Yes; but the excerpt also reminds me of the strange paradox that
Foucault's break with the majority of Marxist critiques is a result of
his rigorous use of a true historical materialsim -- the very thing
Marxists are supposed to be doing. I was just talking to someone who
suggested that Foucault never uses the term ideology in D&P precisely
because he never shifts his gaze from particular ideological state
apparatuses; he never attempts to "step back" and speak about them "in
general," therefore he doesn't need to use the theoretical term
"ideology." (since ideology exists only in particular ISAs) Thus, as
you say below, he doesn't need to give us a "political theory" since
he's always talking about historical realities.
> Because of this, instead of giving us a
> political theory, he radically developes N. ideas concerning
> geneaological and ontology in order for us to try to develop a
> philosophical attitude, or ethos, "a philosophical life in which the
> critique of what we are is at one and the same time the historical
> analysis of the limits that are imposed on us and an experiment with
> the possability of going beyond them" 50.
I'm not sure why you say F developes ideas about 'ontology.' One may be
able to carry on debates *about* ontology based upon Foucault's work,
but he rarely uses that concept himself.

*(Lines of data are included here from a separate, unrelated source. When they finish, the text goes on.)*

Lemma view_put x p : len p.2 < C -> term_eq C R (let t := view R p in mkTerm (tm_col t + 1) (tm_row t) (put_cell (tm_row t) (tm_col t) x (tm_grid t))) (view R (p.1, p.2 ++ [x])).
Proof.
  intros Hlt. pose proof (lay_lines_len p) as Hl. pose proof (lay_lines_len (p.1, p.2 ++ [x])) as Hl'. pose proof (len_nonneg p.1). pose proof (len_nonneg p.2).
  cbn [fst] in Hl'. unfold view, lay_top. rewrite Hl, Hl'. cbn [fst snd tm_col tm_row tm_grid]. rewrite len_snoc.
  split; [cbn; lia|]. split; [cbn; lia|]. cbn [tm_grid]. intros r c Hr Hc. unfold put_cell. set (top := Z.max 0 (len p.1 + 1 - R)).
  unfold lay_lines. cbn [fst snd]. destruct (Z.eqb_spec r (len p.1 - top)) as [->|Hne]; cbn [andb].
  - replace (Z.to_nat (top + (len p.1 - top))) with (length p.1) by (unfold len; lia). rewrite !list_lookup_middle by done. cbn [mbind option_bind].
    destruct (Z.eqb_spec c (len p.2)) as [->|Hnc].
    + unfold len. rewrite Nat2Z.id. by rewrite list_lookup_middle by done.
    + destruct (decide (c < len p.2)); [by rewrite lookup_app_l by (unfold len in *; lia)|].
      rewrite !lookup_ge_None_2; [done|..]; rewrite ?length_app; unfold len in *; cbn; lia.
  - destruct (decide (top + r < len p.1)); [by rewrite !lookup_app_l by (unfold len in *; lia)|].
    rewrite !lookup_ge_None_2; [done|..]; rewrite ?length_app; unfold len, top in *; cbn; lia.
Qed.

Definition lay_ok (p : TextLayout) : Prop := len p.2 <= C.

Lemma view_char x p : lay_ok p -> term_eq C R (term_char C R x (view R p)) (view R (lay_char C x p)) /\ lay_ok (lay_char C x p).
Proof.
  intros Hp. unfold lay_ok, term_char, lay_char in *. cbn [view tm_col]. fold (view R p). destruct (Z.leb_spec C (len p.2)) as [H|H].
  - split; [|unfold len; cbn; lia]. change (p.1 ++ [p.2], [x]) with ((lay_newline p).1, (lay_newline p).2 ++ [x]).
    rewrite <- (view_put x (lay_newline p)) by (unfold len; cbn; lia). destruct (view_newline p) as (Hc & Hr & Hg). cbv zeta.
    split; [cbn [tm_col]; by rewrite Hc|]. split; [cbn [tm_row]; by rewrite Hr|]. cbn [tm_grid]. intros r c Hrr Hcc. unfold put_cell. rewrite Hc, Hr. destruct (_ && _); [done|by apply Hg].
  - split; [by apply view_put|]. cbn [snd]. rewrite len_snoc. lia.
Qed.

Lemma view_one style ch p : lay_ok p -> term_eq C R (term_one C R style ch (view R p)) (view R (lay_one C style ch p)) /\ lay_ok (lay_one C style ch p).
Proof.
  intros Hp. unfold term_one, lay_one. destruct (ch =? 13); [done|]. destruct (ch =? 10); [split; [apply view_newline|unfold lay_ok, len; cbn; lia]|].
  destruct (ch =? 9); [|by apply view_char]. generalize 4%nat. intros n. induction n as [|n IH]; cbn [Nat.iter nat_rect]; [done|]. destruct IH as [IH1 IH2].
  destruct (view_char (mkGlyph 32 style) _ IH2) as [H1 H2]. split; [|done]. etransitivity; [|exact H1]. by apply term_char_proper.
Qed.

(** Writing a text: the terminal shows the end of what was written. *)
Lemma view_text style text p : lay_ok p -> term_eq C R (term_write C R style text (view R p)) (view R (lay_text C style text p)) /\ lay_ok (lay_text C style text p).
Proof.
  revert p. unfold term_write, lay_text. induction text as [|ch text IH]; intros p Hp; cbn [foldl]; [done|]. destruct (view_one style ch p Hp) as [H1 H2].
  destruct (IH _ H2) as [H3 H4]. split; [|done]. etransitivity; [|exact H3]. by apply term_write_proper.
Qed.

Lemma view_blank : term_eq C R (mkTerm 0 0 blank_grid) (view R ([], [])).
Proof.
  unfold view, lay_top. change (len (lay_lines ([], []))) with 1. split; [done|]. split; [unfold len; cbn; lia|]. cbn [tm_grid]. intros r c Hr Hc.
  replace (Z.max 0 (1 - R)) with 0 by lia. rewrite Z.add_0_l. unfold lay_lines. cbn [fst snd app]. by destruct (Z.to_nat r) as [|[|n]].
Qed.
End history.

(** ** Bringing the console up *)
Lemma pack_channel_ok {E} v size shift : 0 <= v <= 255 -> 0 <= size <= 24 -> 0 <= shift < 32 -> exists z, pack_channel (E:=E) v size shift = Ok z /\ 0 <= z < U32.
Proof.
  intros Hv Hs Hsh. unfold pack_channel. destruct (Z.eqb_spec size 0); [by exists 0|]. rewrite (proj2 (Z.leb_gt 32 size)) by lia. cbn [obind].
  rewrite Z.shiftl_1_l. assert (1 <= 2 ^ size <= 2 ^ 24) by (split; [apply (Z.pow_le_mono_r 2 0)|apply Z.pow_le_mono_r]; lia).
  rewrite sub_ok by lia. cbn [obind]. rewrite mul_ok by nia. cbn [obind]. rewrite add_ok by nia. cbn [obind]. rewrite (proj2 (Z.leb_gt 32 shift)) by lia.
  eexists. split; [reflexivity|]. apply Z.mod_pos_bound. lia.
Qed.

Definition masks_ok (f : Framebuffer) : Prop :=
  (0 <= red_mask_size f <= 24 /\ 0 <= red_mask_shift f < 32) /\ (0 <= green_mask_size f <= 24 /\ 0 <= green_mask_shift f < 32) /\
  (0 <= blue_mask_size f <= 24 /\ 0 <= blue_mask_shift f < 32).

I suspect the attempt to
appropriate some pure exteriority, as the word 'ontology' does, is not
really part of F's project.
> Now, if you want to criticize F. for not dealing with possibilities,
> this may be plausible; however, i think his writing does give us much
> insight into what is possible; how can we as individual attempt to
> overthrow the shackles of the social if we don't understand the limits
> placed on ourselves? we have to know how we were constructed in order
> to "leave home" as N. would put it, don't we?
Yep.
> ... From all of the
> postmoderns/poststructuralist, etc, i have attempted to read, I think
> F. is the least conservative and pessimistic...postmodernism is
> pessimistic...these guys tell us we are inherently oppressed and
> nothing,
> no revolution, is going to change that, given the failures in the 60s.
> thus, all we can do is try to pinpoint areas where we can experience
> moments of freedom.
Well ... who are you thinking of, in particular, as conservative?
-- brian
_________
Don't be paranoid.
It makes you look suspicious to the authorities.